(Collected data)
• • •

(* ===== verification/PrevQueue.v ===== *)
(** * PrevQueue: the multi-producer single-consumer queue of queueing.c

    The packets are linked through [NEXT(skb)]; [STUB] is the node inside the queue. The functions
    are given as they run alone and, for the proof that they may run together, as the atomic steps
    they consist of: any number of producers may be between any two of their steps, and the one
    consumer between any two of its own. Steps are taken one after the other (the accesses are
    release and acquire operations on the words that are shared). *)

From S2P Require Import Prelude Messages.

Abbreviation skb_id := positive.

(** [STUB(queue)] or a packet. *)
Inductive node := STUB | Pkt (skb : skb_id).

#[export] Instance node_eq_dec : EqDecision node.
Proof. solve_decision. Defined.
#[export] Instance node_countable : Countable node.
Proof.
  apply (inj_countable' (fun n => match n with STUB => None | Pkt x => Some x end)
                        (fun o => match o with None => STUB | Some x => Pkt x end)).
  by intros [].
Defined.

(** struct prev_queue; [q_next] holds the [NEXT] words that are not NULL. *)
Record prev_queue := {
  q_next : gmap node node;
  q_head : node;
  q_tail : node;
  q_peeked : option skb_id;
  q_count : Z
}.

Definition NEXT (q : prev_queue) (n : node) : option node := q_next q !! n.
Definition set_NEXT (n : node) (v : option node) (q : prev_queue) : prev_queue :=
  {| q_next := match v with Some m => <[n := m]> (q_next q) | None => delete n (q_next q) end;
     q_head := q_head q; q_tail := q_tail q; q_peeked := q_peeked q; q_count := q_count q |}.
Definition set_head (n : node) (q : prev_queue) : prev_queue :=
  {| q_next := q_next q; q_head := n; q_tail := q_tail q; q_peeked := q_peeked q; q_count := q_count q |}.
Definition set_tail (n : node) (q : prev_queue) : prev_queue :=
  {| q_next := q_next q; q_head := q_head q; q_tail := n; q_peeked := q_peeked q; q_count := q_count q |}.
Definition set_peeked (v : option skb_id) (q : prev_queue) : prev_queue :=
  {| q_next := q_next q; q_head := q_head q; q_tail := q_tail q; q_peeked := v; q_count := q_count q |}.
Definition add_count (d : Z) (q : prev_queue) : prev_queue :=
  {| q_next := q_next q; q_head := q_head q; q_tail := q_tail q; q_peeked := q_peeked q; q_count := q_count q + d |}.

(** ** The functions *)

Definition wg_prev_queue_init (q : prev_queue) : prev_queue :=
  {| q_next := delete STUB (q_next q); q_head := STUB; q_tail := STUB; q_peeked := None; q_count := 0 |}.

Definition __wg_prev_queue_enqueue (n : node) (q : prev_queue) : prev_queue :=
  let q := set_NEXT n None q in
  let old := q_head q in
  let q := set_head n q in
  set_NEXT old (Some n) q.

(** [atomic_add_unless(&queue->count, 1, MAX_QUEUED_PACKETS)] *)
Definition wg_prev_queue_enqueue (skb : skb_id) (q : prev_queue) : bool * prev_queue :=
  if q_count q =? MAX_QUEUED_PACKETS then (false, q)
  else (true, __wg_prev_queue_enqueue (Pkt skb) (add_count 1 q)).

Definition skb_of (n : node) : option skb_id := match n with Pkt x => Some x | STUB => None end.

Definition wg_prev_queue_dequeue (q : prev_queue) : option skb_id * prev_queue :=
  let tail := q_tail q in
  let next := NEXT q tail in
  let rest tail next q :=
    match next with
    | Some n => (skb_of tail, add_count (-1) (set_tail n q))
    | None =>
        if negb (bool_decide (tail = q_head q)) then (None, q)
        else
          let q := __wg_prev_queue_enqueue STUB q in
          match NEXT q tail with
          | Some n => (skb_of tail, add_count (-1) (set_tail n q))
          | None => (None, q)
          end
    end in
  if bool_decide (tail = STUB) then
    match next with
    | None => (None, q)
    | Some n => let q := set_tail n q in rest n (NEXT q n) q
    end
  else rest tail next q.

Definition wg_prev_queue_peek (q : prev_queue) : option skb_id * prev_queue :=
  match q_peeked q with
  | Some x => (Some x, q)
  | None => let '(x, q) := wg_prev_queue_dequeue q in (x, set_peeked x q)
  end.

Definition wg_prev_queue_drop_peeked (q : prev_queue) : prev_queue := set_peeked None q.

(** ** The steps *)

(** Where the consumer is between two accesses to shared words. *)
Inductive consumer :=
| CIdle                    (** not in [wg_prev_queue_dequeue] *)
| CLoad                    (** went past the stub, before the load of [NEXT(next)] *)
| CCheckHead               (** found no successor, before the load of [queue->head] *)
| CStubClear               (** before the store to [NEXT(STUB)] *)
| CStubXchg                (** before the exchange of [queue->head] *)
| CStubLink (old : node)   (** before the store to [NEXT(old)] *)
| CLast.                   (** before the last load of [NEXT(tail)] *)

(** The queue with the producers and the consumer. [s_waiting]: the producers that have counted
    their packet, with whether [NEXT(skb)] has been cleared. [s_linking]: those that have exchanged
    [head], with the node it was. [s_pushed] and [s_popped] record the packets in the order of the
    exchanges of [head] and of the returns of the consumer. *)
Record sys := {
  s_q : prev_queue;
  s_waiting : gmap skb_id bool;
  s_linking : gmap skb_id node;
  s_cons : consumer;
  s_pushed : list skb_id;
  s_popped : list skb_id
}.

Inductive event := Reserve (x : skb_id) | Clear (x : skb_id) | Xchg (x : skb_id) | Link (x : skb_id) | Consume.

Definition with_q (f : prev_queue -> prev_queue) (s : sys) : sys :=
  {| s_q := f (s_q s); s_waiting := s_waiting s; s_linking := s_linking s; s_cons := s_cons s;
     s_pushed := s_pushed s; s_popped := s_popped s |}.
Definition with_cons (c : consumer) (s : sys) : sys :=
  {| s_q := s_q s; s_waiting := s_waiting s; s_linking := s_linking s; s_cons := c;
     s_pushed := s_pushed s; s_popped := s_popped s |}.
Definition with_waiting (f : gmap skb_id bool -> gmap skb_id bool) (s : sys) : sys :=
  {| s_q := s_q s; s_waiting := f (s_waiting s); s_linking := s_linking s; s_cons := s_cons s;
     s_pushed := s_pushed s; s_popped := s_popped s |}.
Definition with_linking (f : gmap skb_id node -> gmap skb_id node) (s : sys) : sys :=
  {| s_q := s_q s; s_waiting := s_waiting s; s_linking := f (s_linking s); s_cons := s_cons s;
     s_pushed := s_pushed s; s_popped := s_popped s |}.
Definition pushed (x : skb_id) (s : sys) : sys :=
  {| s_q := s_q s; s_waiting := s_waiting s; s_linking := s_linking s; s_cons := s_cons s;
     s_pushed := s_pushed s ++ [x]; s_popped := s_popped s |}.

(** The consumer returns its tail and moves on to the successor. *)
Definition pop (n : node) (s : sys) : sys :=
  {| s_q := add_count (-1) (set_tail n (s_q s)); s_waiting := s_waiting s; s_linking := s_linking s; s_cons := CIdle;
     s_pushed := s_pushed s;
     s_popped := s_popped s ++ match skb_of (q_tail (s_q s)) with Some x => [x] | None => [] end |}.

(** The packets that are in the queue. *)
Definition queued (s : sys) : list skb_id := drop (length (s_popped s)) (s_pushed s).

Definition consume (s : sys) : sys :=
  let q := s_q s in
  let tail := q_tail q in
  let after_load := match NEXT q tail with Some n => pop n s | None => with_cons CCheckHead s end in
  match s_cons s with
  | CIdle =>
      if bool_decide (tail = STUB) then
        match NEXT q tail with
        | None => s
        | Some n => with_cons CLoad (with_q (set_tail n) s)
        end
      else after_load
  | CLoad => after_load
  | CCheckHead => if bool_decide (tail = q_head q) then with_cons CStubClear s else with_cons CIdle s
  | CStubClear => with_cons CStubXchg (with_q (set_NEXT STUB None) s)
  | CStubXchg => with_cons (CStubLink (q_head q)) (with_q (set_head STUB) s)
  | CStubLink old => with_cons CLast (with_q (set_NEXT old (Some STUB)) s)
  | CLast => match NEXT q tail with Some n => pop n s | None => with_cons CIdle s end
  end.

(** A step; [None] when it is not possible. A packet is enqueued by one caller at a time, and not
    while it is in the queue. *)
Definition exec (ev : event) (s : sys) : option sys :=
  match ev with
  | Reserve x =>
      if bool_decide (x ∈ queued s) || bool_decide (is_Some (s_waiting s !! x)) || bool_decide (is_Some (s_linking s !! x)) then None
      else if q_count (s_q s) =? MAX_QUEUED_PACKETS then Some s
      else Some (with_waiting (insert x false) (with_q (add_count 1) s))
  | Clear x =>
      match s_waiting s !! x with
      | Some false => Some (with_waiting (insert x true) (with_q (set_NEXT (Pkt x) None) s))
      | _ => None
      end
  | Xchg x =>
      match s_waiting s !! x with
      | Some true =>
          Some (pushed x (with_linking (insert x (q_head (s_q s))) (with_waiting (delete x) (with_q (set_head (Pkt x)) s))))
      | _ => None
      end
  | Link x =>
      match s_linking s !! x with
      | Some old => Some (with_linking (delete x) (with_q (set_NEXT old (Some (Pkt x))) s))
      | None => None
      end
  | Consume => Some (consume s)
  end.

Fixpoint execs (evs : list event) (s : sys) : option sys :=
  match evs with [] => Some s | ev :: evs => s ← exec ev s; execs evs s end.

(** A queue that has just been initialised. *)
Definition sys_init (q : prev_queue) : sys :=
  {| s_q := wg_prev_queue_init q; s_waiting := ∅; s_linking := ∅; s_cons := CIdle; s_pushed := []; s_popped := [] |}.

• • •

Where a line of the data includes the string "returns", list that line.

    exchanges of [head] and of the returns of the consumer. *)
(** The consumer returns its tail and moves on to the successor. *)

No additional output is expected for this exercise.